Revising? start strategically

Share:


Whether you are revising your own writing or responding to reviewer feedback, you need to work out what to do. But you also need to work out where to start.

You may have made a revising plan or written out a list of reviewer recommended changes with your proposed actions next to them. That’s good. But you aren’t finished thinking about revising just yet. There is still the task of working out your re-writing strategy.

It is important to find the best place to begin revising. Choosing somewhere to start does have the immediate effect of making the task seem more manageable. But there is another reason for being selective. Revising one aspect of a text often has knock-on effects on other aspects of the writing.

To avoid getting in the situation where you do a whole lot of work and then find that the last thing you do makes a lot of what you’ve already done completely superfluous, you need to choose your starting point very carefully. It is debilitating and frustrating to go down your list of changes, make a series of small adjustments and then come to something which is much bigger and which wipes out pretty well all of the modifications you have just made. It is crucial to locate the textual alterations that will affect the entire piece.

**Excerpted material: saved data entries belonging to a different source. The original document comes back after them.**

Lemma cleaned_dataframe_data_run (self : GanttHelper) (w : world) df :
  run (raw_dataframe_data self) w = (Ok df, w) ->
  df <> [] ->
  timedeltas_fit df ->
  run (cleaned_dataframe_data self) w = (Ok (derived_frame df), w).
Proof.
  intros Hraw Hne Hfit. unfold run in *. unfold cleaned_dataframe_data, bind.
  rewrite Hraw. destruct df as [|ir0 df0] eqn:Hdf; [congruence|].
  rewrite <- Hdf in *. unfold lift. rewrite derive_all_ok; [reflexivity| |exact Hfit].
  intros ir Hin. unfold rows. now apply in_map.
Qed.

(** A frame whose time spans do not fit is refused. *)
Lemma cleaned_dataframe_data_out_of_bounds (self : GanttHelper) (w : world) df :
  run (raw_dataframe_data self) w = (Ok df, w) ->
  ~ timedeltas_fit df ->
  exists e, run (cleaned_dataframe_data self) w = (Raise e, w).
Proof.
  intros Hraw Hfit. unfold run in *. unfold cleaned_dataframe_data, bind.
  rewrite Hraw. destruct df as [|ir0 df0] eqn:Hdf.
  - exfalso. apply Hfit. constructor.
  - rewrite <- Hdf in *. unfold lift.
    destruct (result_mapM _ df) as [out|e] eqn:Hm; [|now exists e].
    exfalso. apply Hfit. apply (derive_all_inv df df out); [|exact Hm].
    intros ir Hin. unfold rows. now apply in_map.
Qed.

Lemma cleaned_dataframe_data_inv (self : GanttHelper) (w w' : world) cdf :
  run (cleaned_dataframe_data self) w = (Ok cdf, w') ->
  w' = w /\
  exists df,
    run (raw_dataframe_data self) w = (Ok df, w) /\ df <> [] /\
    timedeltas_fit df /\
    cdf = derived_frame df.
Proof.
  intros Hrun.
  destruct (run (raw_dataframe_data self) w) as [[df|e] w1] eqn:Hraw.
  - apply raw_dataframe_data_inv in Hraw as Hinv. destruct Hinv as [-> _].
    destruct df as [|ir0 df0] eqn:Hdf.
    + unfold run in *. unfold cleaned_dataframe_data, bind in Hrun.
      rewrite Hraw in Hrun. discriminate.
    + rewrite <- Hdf in *.
      assert (Hne : df <> []) by (rewrite Hdf; discriminate).
      assert (Hfit : timedeltas_fit df).
      { unfold run in *. unfold cleaned_dataframe_data, bind in Hrun.
        rewrite Hraw in Hrun. rewrite Hdf in Hrun. rewrite <- Hdf in Hrun.
        unfold lift in Hrun.
        destruct (result_mapM _ df) as [out|e] eqn:Hm; [|discriminate].
        apply (derive_all_inv df df out); [|exact Hm].
        intros ir Hin. unfold rows. now apply in_map. }
      rewrite (cleaned_dataframe_data_run self w df Hraw Hne Hfit) in Hrun.
      injection Hrun as <- <-. split; [reflexivity|].
      exists df. auto.
  - unfold run in *. unfold cleaned_dataframe_data, bind in Hrun.
    rewrite Hraw in Hrun. discriminate.
Qed.

Lemma cleaned_dataframe_data_world (self : GanttHelper) (w : world) :
  snd (run (cleaned_dataframe_data self) w) = w.
Proof.
  destruct (run (cleaned_dataframe_data self) w) as [[cdf|e] w1] eqn:Hrun.
  - apply cleaned_dataframe_data_inv in Hrun as [-> _]. reflexivity.
  - simpl. unfold run in *. unfold cleaned_dataframe_data, bind in Hrun.
    pose proof (raw_dataframe_data_world self w) as Hw. unfold run in Hw.
    destruct (raw_dataframe_data self w) as [[df|e'] w2]; simpl in Hw; subst w2.
    + destruct df; unfold raise, lift in Hrun; congruence.
    + congruence.
Qed.
End Pipeline.

(** ** Minimum and maximum of a column *)

Lemma fold_left_min_le (l : list Z) (x : Z) :
  fold_left Z.min l x <= x /\ Forall (fun y => fold_left Z.min l x <= y) l.
Proof.
  revert x; induction l as [|y t IH]; intros x; simpl.
  - split; [lia|constructor].
  - destruct (IH (Z.min x y)) as [H1 H2]. split; [lia|].
    constructor; [lia|exact H2].
Qed.

Lemma fold_left_min_in (l : list Z) (x : Z) :
  fold_left Z.min l x = x \/ In (fold_left Z.min l x) l.
Proof.
  revert x; induction l as [|y t IH]; intros x; simpl; [now left|].
  destruct (IH (Z.min x y)) as [H|H]; [|now right; right].
  rewrite H. destruct (Z.min_spec x y) as [[_ ->]|[_ ->]]; [now left|now right; left].
Qed.

Lemma fold_left_max_ge (l : list Z) (x : Z) :
  x <= fold_left Z.max l x /\ Forall (fun y => y <= fold_left Z.max l x) l.
Proof.
  revert x; induction l as [|y t IH]; intros x; simpl.
  - split; [lia|constructor].
  - destruct (IH (Z.max x y)) as [H1 H2]. split; [lia|].
    constructor; [lia|exact H2].
Qed.

Lemma fold_left_max_in (l : list Z) (x : Z) :
  fold_left Z.max l x = x \/ In (fold_left Z.max l x) l.
Proof.
  revert x; induction l as [|y t IH]; intros x; simpl; [now left|].
  destruct (IH (Z.max x y)) as [H|H]; [|now right; right].
  rewrite H. destruct (Z.max_spec x y) as [[_ ->]|[_ ->]]; [now right; left|now left].
Qed.

Lemma series_min_le (l : list Z) (x : Z) : In x l -> series_min l <= x.
Proof.
  destruct l as [|y t]; [intros []|]. simpl.
  destruct (fold_left_min_le t y) as [H1 H2].
  intros [<-|Hin]; [exact H1|].
  rewrite List.Forall_forall in H2. now apply H2.
Qed.

Lemma series_min_in (l : list Z) : l <> [] -> In (series_min l) l.
Proof.
  destruct l as [|y t]; [congruence|]. intros _. simpl.
  destruct (fold_left_min_in t y) as [->|H]; [now left|now right].
Qed.
Lemma evaluate_model_counts_witness :
  exists res : Results,
    evaluate_model (fun _ => 0) (fun _ _ _ => 400) sample_cases = Ok res /\
    res.(res_exact_matches)
    = Z.of_nat (length (filter (fun e => e.(error) <? 0.01)
                               res.(res_errors))) /\
    res.(res_close_matches)
    = Z.of_nat (length (filter (fun e => e.(error) <? 1.0) res.(res_errors))).
Proof.
  eexists. split; [vm_compute; reflexivity|].
  apply (evaluate_model_counts (fun _ => 0) (fun _ _ _ => 400) sample_cases).
  vm_compute. reflexivity.
Defined.

(** Unless every case is an exact match, the entries returned by
    [evaluate_model] come in non-increasing order of error, so that the
    first one carries the maximum error. *)
Theorem evaluate_model_errors_sorted
    (log : Z -> Q) (forest_pred : Z -> Q -> Q -> Q)
    (cases : list Case) (res : Results) :
  evaluate_model log forest_pred cases = Ok res ->
  (res.(res_exact_matches) < Z.of_nat (length cases))%Z ->
  StronglySorted (fun a b => b.(error) <= a.(error)) res.(res_errors) /\
  (forall (e : ErrorEntry) (rest : list ErrorEntry),
      res.(res_errors) = e :: rest -> e.(error) == res.(res_max_error)).
Proof.
  intros H Hlt.
  destruct (evaluate_model_error_stats_aux log forest_pred cases res H)
    as (Range & Attained).
  destruct (evaluate_model_value log forest_pred cases res H)
    as (_ & _ & _ & _ & _ & _ & Err).
  apply Z.ltb_lt in Hlt. rewrite Hlt in Err.
  assert (S : StronglySorted (fun a b => b.(error) <= a.(error))
                             res.(res_errors))
    by (rewrite Err; apply sort_desc_sorted).
  split; [exact S|].
  intros e rest E. rewrite E in S, Range, Attained.
  apply StronglySorted_inv in S. destruct S as [_ Tail].
  destruct (proj1 (Exists_exists _ _) (Attained ltac:(discriminate)))
    as (x & Hin & Hx).
  pose proof (Forall_inv Range) as [_ Top]. cbn beta in Top.
  destruct Hin as [<-|Hin]; [exact Hx|].
  pose proof (proj1 (Forall_forall _ _) Tail x Hin) as Le. cbn beta in Le.
  lra.
Qed.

So, rather than simply start at the top of your list of changes, you need to find the most significant. The improvement that makes the most difference is likely to be something that affects the whole text – changing the structure of the paper to make the argument proceed logically, using a different theorisation, writing a new introduction which sets up the problem differently and which will match the conclusion. But sometimes a change may appear small but have considerable re-writing heft –  for example making a small section less stodgy and more lively opens up and steers revising the whole text.

If you aren’t entirely sure about where to start and what to start with, choose a smallish number – no more than 4 – things to begin with and get them done. This may be revising one section of the text rather than the whole, or it may be following a thread throughout. When you have completed your initial number of changes, go back to your list of revisions and make another selection.

But it may be, as you were working on the first four things, that you can also see a need to start elsewhere. Being flexible, not assuming you just start at the top of the list and work your way down, and continuing to diagnose your writing while you are revising, is a sensible. And often time-saving.